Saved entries
┌──

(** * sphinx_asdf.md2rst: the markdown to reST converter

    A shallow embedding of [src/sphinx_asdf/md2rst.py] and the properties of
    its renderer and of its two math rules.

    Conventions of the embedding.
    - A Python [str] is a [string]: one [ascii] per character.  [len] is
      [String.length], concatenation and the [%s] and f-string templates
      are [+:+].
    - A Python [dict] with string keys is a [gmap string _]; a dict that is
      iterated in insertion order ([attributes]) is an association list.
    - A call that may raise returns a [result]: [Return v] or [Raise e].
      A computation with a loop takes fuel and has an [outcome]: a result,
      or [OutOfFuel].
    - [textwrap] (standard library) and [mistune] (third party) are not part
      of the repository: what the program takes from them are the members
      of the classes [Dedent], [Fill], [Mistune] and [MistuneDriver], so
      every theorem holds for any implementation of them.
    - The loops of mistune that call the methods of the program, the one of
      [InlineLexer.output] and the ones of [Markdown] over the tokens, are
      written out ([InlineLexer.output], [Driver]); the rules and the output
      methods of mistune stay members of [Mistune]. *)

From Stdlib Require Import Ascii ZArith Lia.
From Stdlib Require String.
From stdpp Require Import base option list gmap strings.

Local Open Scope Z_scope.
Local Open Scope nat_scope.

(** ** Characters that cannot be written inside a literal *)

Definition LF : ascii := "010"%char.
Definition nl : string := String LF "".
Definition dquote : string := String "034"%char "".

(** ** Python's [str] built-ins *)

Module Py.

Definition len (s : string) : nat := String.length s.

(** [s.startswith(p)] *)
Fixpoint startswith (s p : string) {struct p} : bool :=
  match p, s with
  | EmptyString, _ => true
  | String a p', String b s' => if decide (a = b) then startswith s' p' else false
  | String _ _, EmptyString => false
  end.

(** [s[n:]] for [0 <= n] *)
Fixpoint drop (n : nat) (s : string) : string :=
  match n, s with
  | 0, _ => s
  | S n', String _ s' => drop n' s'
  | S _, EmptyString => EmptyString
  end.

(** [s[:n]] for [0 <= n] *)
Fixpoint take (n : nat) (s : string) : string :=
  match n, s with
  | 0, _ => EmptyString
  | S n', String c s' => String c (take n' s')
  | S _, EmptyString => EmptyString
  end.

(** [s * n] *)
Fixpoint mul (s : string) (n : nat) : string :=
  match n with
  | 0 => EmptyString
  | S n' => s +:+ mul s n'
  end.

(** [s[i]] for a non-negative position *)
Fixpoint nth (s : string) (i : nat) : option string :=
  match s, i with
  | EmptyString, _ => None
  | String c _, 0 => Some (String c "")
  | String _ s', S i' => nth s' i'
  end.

└──

Each line in the entries above, starting at the line with "Fixpoint drop (n" and ending at the line with "0 => EmptyString", is to be printed exactly, and only those lines.

Fixpoint drop (n : nat) (s : string) : string :=
  match n, s with
  | 0, _ => s
  | S n', String _ s' => drop n' s'
  | S _, EmptyString => EmptyString
  end.

(** [s[:n]] for [0 <= n] *)
Fixpoint take (n : nat) (s : string) : string :=
  match n, s with
  | 0, _ => EmptyString
  | S n', String c s' => String c (take n' s')
  | S _, EmptyString => EmptyString
  end.

(** [s * n] *)
Fixpoint mul (s : string) (n : nat) : string :=
  match n with
  | 0 => EmptyString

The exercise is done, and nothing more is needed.